Why is the President always a clown, a thief, or a psychopath dressed in human skin?

She sighed into the plants. At least, the turmeric plants were doing well. They’re going for two-fifty for fifty now. Siri scanned the leaves, picked up a young snail and flicked it into the canal through the wire fence. She watched the snail float away in the black waters with a flicker of guilt.

Do we live in a world where we have to steal someone else’s opportunity to feed ourselves?

Siri told herself that the snail will find sanctuary on the drainage barrier stopping the leftovers of city greed from floating into the sea. She caught herself reflected on the canal waters, broken into streaks of small currents. Siri felt utterly alone. Her bedmate hadn’t come home this week either; He could barely afford to drive his tuk-tuk to Colombo after the fuel shortage. But, what made Siri feel more lonely was the realisation that she didn’t really miss him; she just wanted someone to tend to. She watched the slow flow of the waters, unconsciously pulling at old hurts that are better left lost.

Siri was Siripāla then; another man with a job, wife and kids. Everything changed the day Siripāla came home to find his wife Leela arrested by the police counter-subversion unit. Soon, all that was left of Leela were old clothes, photographs and a certificate of disappearance. Their two boys were sent to their grandparents amidst the hills and paddies while Siri rented a cheap bunk room in the city to save every possible Rupee. This is where Siri first shared a room with a man. In the strange years that came, there were fewer and fewer visits home to the boys. Siri thought of her two sons; Jayantha would be fifteen now, and Jothi ten. She briefly toyed with the fantasy of bringing them here to live with her, but quickly threw the thought into the canal to float away with the snail.

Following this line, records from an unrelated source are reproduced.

(** The Sudoku constraint can be checked by running over all pairs. *)
#[global] Instance no_clash_dec s : Decision (no_clash s).
Proof.
  refine (cast_if (decide (Forall (λ i, Forall (λ j,
            i ≠ j → value (point_at s i) ≠ 0 →
            value (point_at s i) = value (point_at s j) →
            ¬ peers (point_at s i) (point_at s j))
          (seq 0 (length (points s)))) (seq 0 (length (points s))))));
    unfold no_clash; rewrite Forall_forall in *.
  - intros i j Hi Hj. pose proof (f i) as Hf. rewrite elem_of_seq in Hf.
    specialize (Hf ltac:(lia)). rewrite Forall_forall in Hf. apply Hf.
    rewrite elem_of_seq. lia.
  - intros H. apply n. intros i Hi%elem_of_seq. apply Forall_forall.
    intros j Hj%elem_of_seq. apply H; lia.
Defined.

(** A solved grid with its first three values taken away. *)
Definition three_blanks_startpos : string :=
  "...465379374219856956837142765198423249673581813542967592386714487921635631754298".

Definition three_blanks_board : Sudoku :=
  mkSudoku three_blanks_startpos "Three blanks"
    ((λ k : nat, mkPoint (Z.of_nat k / 9) (Z.of_nat k mod 9)
                   (given_value three_blanks_startpos k) ∅ ∅ " ") <$> seq 0 81).

(** A position with a dead end: the last point of the first row has no
    value left. *)
Definition dead_end_startpos : string :=
  "12345678.........9...............................................................".

Definition dead_end_board : Sudoku :=
  mkSudoku dead_end_startpos "Dead end"
    ((λ k : nat, mkPoint (Z.of_nat k / 9) (Z.of_nat k mod 9)
                   (given_value dead_end_startpos k) ∅ ∅ " ") <$> seq 0 81).

(** The places of a board in row-major order that share the row, the
    column or the 3x3 block of the place [i], by arithmetic on the places
    alone. *)
Definition shares_unit (i j : nat) : Prop :=
  (j `div` 9 = i `div` 9 ∨ j `mod` 9 = i `mod` 9
   ∨ ((j `div` 9) `div` 3 = (i `div` 9) `div` 3 ∧ (j `mod` 9) `div` 3 = (i `mod` 9) `div` 3))%nat.

#[global] Instance shares_unit_dec i j : Decision (shares_unit i j).
Proof. unfold shares_unit. apply _. Defined.

(** The values present in the row, in the column and in the block of the
    place [i]. *)
Definition values_seen (s : Sudoku) (i : nat) : gset Z :=
  list_to_set
    ((λ j, value (point_at s j))
       <$> filter (λ j, shares_unit i j ∧ value (point_at s j) ≠ 0) (seq 0 81)).

(** The set of the design document for the place [i]: the values from 1
    to 9 minus the values present in its row, its column and its block and
    minus the values that failed at it. *)
Definition recomputed (s : Sudoku) (i : nat) : gset Z :=
  list_to_set (Z.of_nat <$> seq 1 9) ∖ (values_seen s i ∪ failed (point_at s i)).

(** A board with a history: the available values of the first point are
    asked for, a point of its block and a point of its column are set, a
    value fails at it, and its available values are asked for again. *)
Definition moved_board : Sudoku :=
  (available
     (Sudoku_failed Stats0
        (setpoint (setpoint (available hidden_single_board 0).1 10 5 "=") 27 4 "=")
        0 2).2
     0).1.

(** ** Vocabulary of the further properties *)

(** The set points of [s] have the same value in [g]. *)
Definition extends (s g : Sudoku) : Prop :=
  ∀ i, value (point_at s i) ≠ 0 → value (point_at g i) = value (point_at s i).

(** The board [g] comes after [s]: it keeps the set points of [s], it has
    at least the failed values of [s], and a point that is unset in [s] and
    set in [g] has a value that had not failed at it in [s]. *)
Definition follows (s g : Sudoku) : Prop :=
  extends s g
  ∧ (∀ i, failed (point_at s i) ⊆ failed (point_at g i))
  ∧ ∀ i, value (point_at s i) = 0 → value (point_at g i) ≠ 0 →
         value (point_at g i) ∉ failed (point_at s i).

(** A solution of the board [s]: a full and valid grid of 81 points in
    row-major order that keeps the set points of [s] and gives no unset
    point of [s] a value recorded as failed at it. *)
Definition solution (s g : Sudoku) : Prop :=
  shape g ∧ solved_grid g ∧ extends s g
  ∧ ∀ i, value (point_at s i) = 0 → value (point_at g i) ∉ failed (point_at s i).

(** Every provenance tag is one character. *)
Definition one_char_sources (s : Sudoku) : Prop :=
  ∀ i, String.length (source (point_at s i)) = 1%nat.

(** The provenance tags that [solve] writes: the tag of a value that was
    the only one available, the tag of a deduced value, and the letters of
    the tags of the guesses. *)
Definition solver_tags : list string :=
  ["="; "*"; "a"; "b"; "c"; "e"; "d"; "f"; "g"; "h"; "i"; "j"; "k"]%string.
(** [r_nodes = resource_meta[['longitude', 'latitude', 'capacity']].copy()]
    followed by [r_nodes['r_cap'] = r_nodes['capacity']]. *)
Fixpoint zip_resources (idx : list label) (lon lat cap : list Q) : list resource :=
  match idx, lon, lat, cap with
  | i :: idx', lo :: lon', la :: lat', c :: cap' =>
      mkResource i lo la c c :: zip_resources idx' lon' lat' cap'
  | _, _, _, _ => []
  end.

Definition load_resources (resource_meta : DataFrame) : result (list resource) :=
  lon <- getitem resource_meta "longitude" ;;
  lat <- getitem resource_meta "latitude" ;;
  cap <- getitem resource_meta "capacity" ;;
  Ok (zip_resources (index resource_meta) lon lat cap).

(** ** Label-based row access: [df.loc[k]] and [df.loc[k] = row] *)

Section Loc.
Context {A : Type} (key : A -> label).

Definition loc (rows : list A) (k : label) : result A :=
  match find (fun r => Z.eqb (key r) k) rows with
  | Some r => Ok r
  | None => Raise (KeyError (Label k))
  end.

Definition loc_set (rows : list A) (k : label) (v : A) : list A :=
  map (fun r => if Z.eqb (key r) k then v else r) rows.
End Loc.

(** [index[i]] on a pandas Index. *)
Definition index_at (idx : list label) (i : nat) : result label :=
  match nth_error idx i with
  | Some k => Ok k
  | None => Raise IndexError
  end.

(** ** The spatial index *)

Definition point := (Q * Q)%type.

Inductive distance : Type :=
| Finite (d : Q)
| Inf.

Definition dist_ltb (a b : distance) : bool :=
  match a, b with
  | Finite x, Finite y => Qgtb y x
  | Finite _, Inf => true
  | Inf, _ => false
  end.

(** Squared Euclidean distance. *)
Definition dist2 (p q : point) : Q :=
  (fst p - fst q) * (fst p - fst q) + (snd p - snd q) * (snd p - snd q).

Definition cKDTree (data : list point) : list point := data.

Fixpoint nearest (x : point) (data : list point) (i : nat)
  (best : distance * nat) : distance * nat :=
  match data with
  | [] => best
  | p :: ps =>
      let d := Finite (dist2 x p) in
      nearest x ps (S i) (if dist_ltb d (fst best) then (d, i) else best)
  end.

(** [tree.query(x, k=1)] for one point. *)
Definition query1 (tree : list point) (x : point) : distance * nat :=
  nearest x tree 0%nat (Inf, length tree).

(** [tree.query(xs, k=1)]: the distances and the positions. *)
Definition query (tree : list point) (xs : list point) : list distance * list nat :=
  (map (fun x => fst (query1 tree x)) xs, map (fun x => snd (query1 tree x)) xs).

(** ** [groupby('pos')['dist'].idxmin()] *)

(** The frame [pds.DataFrame({'pos': pos, 'dist': dist})]: rows labelled
    [0 .. m-1]. *)
Definition pairs_frame (pos : list nat) (dist : list distance)
  : list (nat * (nat * distance)) :=
  combine (seq 0 (length pos)) (combine pos dist).

(** The [dist] series of the group with key [p], with its row labels. *)
Definition group (p : nat) (frame : list (nat * (nat * distance)))
  : list (nat * distance) :=
  map (fun r => (fst r, snd (snd r)))
      (filter (fun r => Nat.eqb (fst (snd r)) p) frame).

(** [idxmin]: the label of the first row carrying the smallest value. *)
Fixpoint idxmin (rows : list (nat * distance)) : option (nat * distance) :=
  match rows with
  | [] => None
  | (j, d) :: rest =>
      match idxmin rest with
      | Some (k, e) => if dist_ltb e d then Some (k, e) else Some (j, d)
      | None => Some (j, d)
      end
  end.

(** One entry [(pos, winner)] per group, groups in ascending key order. *)
Definition groupby_idxmin (pos : list nat) (dist : list distance)
  : list (nat * nat) :=
  flat_map (fun p => match idxmin (group p (pairs_frame pos dist)) with
                     | Some (n, _) => [(p, n)]
                     | None => []
                     end)
           (seq 0 (S (list_max pos))).
Lemma emits_batchsend_not_connect docs readresponse failfast pipeline :
  emits not_connect (batchsend docs readresponse failfast pipeline).
Proof.
  unfold batchsend. apply emits_bind.
  - intros st. unfold send_phase. destruct pipeline.
    + destruct (write_many_cases docs st) as [(e & ->) | (h & -> & _)].
      * exists []. rewrite app_nil_r. split; [now destruct failfast | auto].
      * destruct (emits_sendall not_connect h (frames docs) ltac:(easy) st)
          as (evs & Ht & Hp).
        exists evs. split; [|exact Hp].
        destruct (io (sock_sendall h (frames docs)) st) as [[[]|e] st1];
          simpl in *; [exact Ht | now destruct failfast].
    + destruct (write_each_not_connect docs 0 st) as (evs & Ht & Hp).
      exists evs. split; [|exact Hp].
      destruct (write_each docs 0 st) as [[n [e|]] st1]; simpl in *;
        [now destruct failfast | exact Ht].
  - intros sent. destruct readresponse; simpl; [|apply emits_ret].
    apply emits_bind; [|intros; apply emits_ret].
    intros st. unfold recv_phase.
    destruct (read_each_not_connect sent [] 0%nat st) as (evs & Ht & Hp).
    exists evs. split; [|exact Hp].
    now destruct (read_each sent [] 0 st) as [[[out recved] [e|]] st1].
Qed.

(** X5.  Only [connect], and [login] on a client without socket, ever
    open a connection.  An exchange ([send], so [hello] and [logout]
    too), a frame read or write, and a batch in any mode make neither a
    connect nor a handshake call, and they leave every attribute of the
    client as it was: after a failure nothing is reconnected, and [sock]
    is never reset. *)
Theorem no_reconnection :
  (forall doc, emits not_connect (send doc) /\ keeps_self (send doc)) /\
  (emits not_connect hello /\ keeps_self hello) /\
  (emits not_connect logout /\ keeps_self logout) /\
  (emits not_connect read /\ keeps_self read) /\
  (forall data, emits not_connect (write data) /\ keeps_self (write data)) /\
  (forall docs readresponse failfast pipeline,
      emits not_connect (batchsend docs readresponse failfast pipeline) /\
      keeps_self (batchsend docs readresponse failfast pipeline)).
Proof.
  split; [|split; [|split; [|split; [|split]]]].
  - intros doc. split; [apply emits_send_not_connect | apply keeps_self_send].
  - split; [apply emits_send_not_connect | apply keeps_self_send].
  - split; [apply emits_send_not_connect | apply keeps_self_send].
  - split; [now apply emits_read_any | apply keeps_self_read].
  - intros data. split; [now apply emits_write_any | apply keeps_self_write].
  - intros docs rr ff pl.
    split; [apply emits_batchsend_not_connect | apply keeps_self_batchsend].
Qed.

(* --------------------------------------------------------------------- *)
(** *** After [connect], whether it succeeded or not *)
(* --------------------------------------------------------------------- *)

(** [login] on a client whose socket attribute is set: the exchange and
    the check of the response, nothing before. *)
Lemma login_connected_run clID pw rof st s :
  sock (self st) = Some s ->
  login clID pw rof st =
  match send (EppLoginCommand clID pw) st with
  | (Raise e, st2) => (Raise e, st2)
  | (Ok r, st2) =>
      (if negb (success r) && rof then Raise (EppLoginError r) else Ok r, st2)
  end.
Proof.
  intros Hs. unfold login, bind, get_self, ret, raise. rewrite Hs.
  destruct (send (EppLoginCommand clID pw) st) as [[r|e] st2]; [|reflexivity].
  now destruct (negb (success r) && rof).
Qed.

Lemma login_connected_state clID pw rof st s :
  sock (self st) = Some s ->
  snd (login clID pw rof st) = snd (send (EppLoginCommand clID pw) st).
Proof.
  intros Hs. rewrite (login_connected_run clID pw rof st s Hs).
  now destruct (send (EppLoginCommand clID pw) st) as [[r|e] st2].
Qed.

(** X6.  [login] on a client whose [sock] is set, whatever the state of
    that socket: no connection is opened, no greeting is read, and the
    attributes, the stored greeting among them, stay as they were.  If
    anything is written, the calls start with the peer name asked for
    the log and the write of the login frame on that socket. *)
Theorem login_connected clID pw rof st s :
  sock (self st) = Some s ->
  self (snd (login clID pw rof st)) = self st /\
  exists evs,
    trace (env (snd (login clID pw rof st))) = trace (env st) ++ evs /\
    Forall not_connect evs /\
    (Exists (fun e => is_send e = true) evs ->
     exists ok rest,
       evs = [EvGetpeername (fileno s);
              EvSend (fileno s) (frame (doc_str (EppLoginCommand clID pw))) ok]
             ++ rest).
Proof.
  intros Hs. rewrite (login_connected_state clID pw rof st s Hs).
  split; [apply keeps_self_send|].
  destruct (emits_send_not_connect (EppLoginCommand clID pw) st)
    as (evs & Ht & Hp).
  destruct (send_shape (EppLoginCommand clID pw) st s Hs) as (evs' & Ht' & Hsh).
  rewrite Ht in Ht'. apply app_inv_head in Ht'. subst evs'.
  exists evs. auto.
Qed.



(** X7.  When [connect] returns, the port asked for was within
    0..65535 and the next peer of the network has accepted; the client
    is attached to a new socket that is connected and open and has
    written nothing, under a TLS wrapper exactly when TLS is enabled.
    [remote_info] then reports the address at which that peer was
    reached, whatever the host string given.  Under TLS the handshake
    has succeeded, and the certificate matches the host if hostnames
    are validated.  Of the connections that existed before, the one to
    which the client was attached is closed, its socket objects being
    freed, and those that the client did not hold are untouched. *)
Theorem connect_success hst p st st1 :
  connect hst p st = (Ok tt, st1) ->
  attached (self st1) (length (socks (env st))) /\
  live (length (socks (env st))) (env st1) /\
  wrapped_as (self st1) (length (socks (env st))) (env st1) /\
  wire_of (length (socks (env st))) (env st1) = [] /\
  0 <= port_or p (port (self st)) <= 65535 /\
  (exists pr rest,
     net (env st) = pr :: rest /\ accepts pr = true /\
     fst (remote_info st1) = Ok (peer_addr pr) /\
     (ssl_enable (self st) = true ->
      tls_ok pr = true /\
      (validate_hostname (self st) = true -> cert_matches pr = true))) /\
  (forall h0, attached (self st) h0 ->
              wrapped_as (self st) h0 (env st) ->
              (h0 < length (socks (env st)))%nat ->
              is_closed h0 (env st1) = true) /\
  (forall i, (i < length (socks (env st)))%nat ->
             referenced (self st) i = false ->
             socks (env st1) !! i = socks (env st) !! i).
Proof.
  intros E.
  pose proof (connect_outcome hst p st) as Ho.
  destruct (connect_spec hst p st) as (hs & _ & _ & Hok & _).
  rewrite E in Ho, Hok. simpl in Ho, Hok.
  destruct (Hok eq_refl) as (_ & Hatt & Hssl1). clear Hok.
  destruct (Z.leb_spec 0 (port_or p (port (self st)))) as [Hp0|];
    [|destruct Ho as [Hc _]; discriminate].
  destruct (Z.leb_spec (port_or p (port (self st))) 65535) as [Hp1|];
    [|destruct Ho as [Hc _]; discriminate].
  simpl in Ho.
  destruct (net (env st)) as [|pr rest] eqn:Hnet;
    [destruct Ho as [Hc _]; discriminate|].
  destruct (accepts pr) eqn:Hacc; [|destruct Ho as [Hc _]; discriminate].
  destruct Ho as (Hsock & Hraw & Hrest).
  assert (Hlive : live (length (socks (env st))) (env st1)).
  { eexists. split; [exact Hsock|]. split; reflexivity. }
  assert (Htls : ssl_enable (self st) = true ->
                 tls_ok pr = true /\
                 (validate_hostname (self st) = true ->
                  cert_matches pr = true)).
  { intros Hssl. rewrite Hssl in Hrest.
    destruct (tls_ok pr); [|destruct Hrest as [Hc _]; discriminate].
    destruct Hrest as [_ Hrest]. split; [reflexivity|]. intros Hv.
    rewrite Hv in Hrest. simpl in Hrest.
    destruct (cert_matches pr); [reflexivity|].
    destruct Hrest as [Hc _]. discriminate. }
  split; [exact Hatt|]. split; [exact Hlive|].
  split; [|split; [|split; [|split; [|split]]]].
  - unfold wrapped_as, is_wrapped, handle. rewrite Hsock, Hssl1. simpl.
    destruct (ssl_enable (self st)); [|reflexivity].
    now destruct (Htls eq_refl) as [-> _].
  - unfold wire_of, handle. now rewrite Hsock.
  - lia.
  - exists pr, rest. repeat split; auto; try (now apply Htls).
    destruct (attached_sock _ _ Hatt) as (s & Hs & Hf).
    unfold remote_info, bind, get_self. rewrite Hs, Hf.
    rewrite io_fst. unfold sock_getpeername, handle. simpl. now rewrite Hsock.
  - intros h0 Ha0 Hw0 Hi.
    assert (Hst1 : st1 = snd (connect hst p st)) by now rewrite E.
    rewrite Hst1. apply connect_closes_held; auto. now rewrite E.
  - intros i Hi Hr.
    assert (Hst1 : st1 = snd (connect hst p st)) by now rewrite E.
    rewrite Hst1. now apply connect_other_sockets.
Qed.
(** * Resolwe: the [register] management command

    A shallow embedding of
    [resolwe/flow/management/commands/register.py]: the discovery of
    YAML definitions ([find_schemas]), the normalisation and
    version-aware upsert of processes and descriptor schemas
    ([register_processes], [register_descriptors]) and the command's
    entry point ([handle]).

    Python values loaded from YAML are modelled by the inductive type
    [value]; a dictionary is an association list in insertion order.
    The relational store is a finite map keyed by the unique pair
    (slug, packed version); object permissions are a finite map from
    objects to sets of grants.  A Python exception is an explicit
    result: a computation returns the state it reached together with
    either a value or the exception that left it. *)

From Stdlib Require Import ZArith String Ascii List Bool Lia.
From stdpp Require Import base option list gmap strings.

Set Warnings "-register-all".
Local Open Scope string_scope.
Local Open Scope Z_scope.

(** ** Python values *)

Module Py.

(** What [yaml.load] can return, as far as this command looks at it.
    Mapping keys are strings. *)
Inductive value : Type :=
| VNone
| VBool (b : bool)
| VInt (z : Z)
| VStr (s : string)
| VList (l : list value)
| VDict (d : list (string * value)).

Definition dict : Type := list (string * value).

Inductive exn : Type :=
| KeyError
| IndexError
| TypeError
| AttributeError
| ValueError
| NotImplementedError
| YAMLError
| IOError
| SystemExit (code : Z).

(** The outcome of running fallible code: a value or a raised exception. *)
Inductive result (A : Type) : Type :=
| Ok (a : A)
| Raise (e : exn).
Arguments Ok {A} a.
Arguments Raise {A} e.

Definition bind {A B} (r : result A) (k : A → result B) : result B :=
  match r with
  | Ok a => k a
  | Raise e => Raise e
  end.

(** *** Dictionaries *)

(** [k in d] *)
Fixpoint dhas (k : string) (d : dict) : bool :=
  match d with
  | [] => false
  | (k', _) :: r => if String.eqb k k' then true else dhas k r
  end.

(** [d.get(k)] *)
Fixpoint dget (k : string) (d : dict) : option value :=
  match d with
  | [] => None
  | (k', v) :: r => if String.eqb k k' then Some v else dget k r
  end.

(** [d[k] = v]: an existing key keeps its place, a new one goes last. *)
Fixpoint dset (k : string) (v : value) (d : dict) : dict :=
  match d with
  | [] => [(k, v)]
  | (k', v') :: r =>
      if String.eqb k k' then (k', v) :: r else (k', v') :: dset k v r
  end.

Too much had changed to go back again.

Knees creaking laboriously, Siri got up to her feet and stood over the turmeric patch. The smell of sea salt came with the wind, making a strange combination with the canal stench. The protest up the street was still shouting about the cost of living. Whatever said and done, Siri was glad to have her house; She was free from the weight of rent that hung over the many heads in her watta. The ownership certificate for this perch-and-a-half plot cost her life’s savings. The canal bordering it was filthy, and the house was mostly gypsum board. But it’s hers. Siri just wished it wasn’t so empty. The devilishly loud children next door were getting an earful from their mother. Siri thought of the pandemonium that surrounded her in the tiny rented house all those years ago when she had a family—in another life. A full moon was swimming on the black canal water; it also swam in the liquid in her eyes.

Like the ocean, like the river, like water… always one with the other.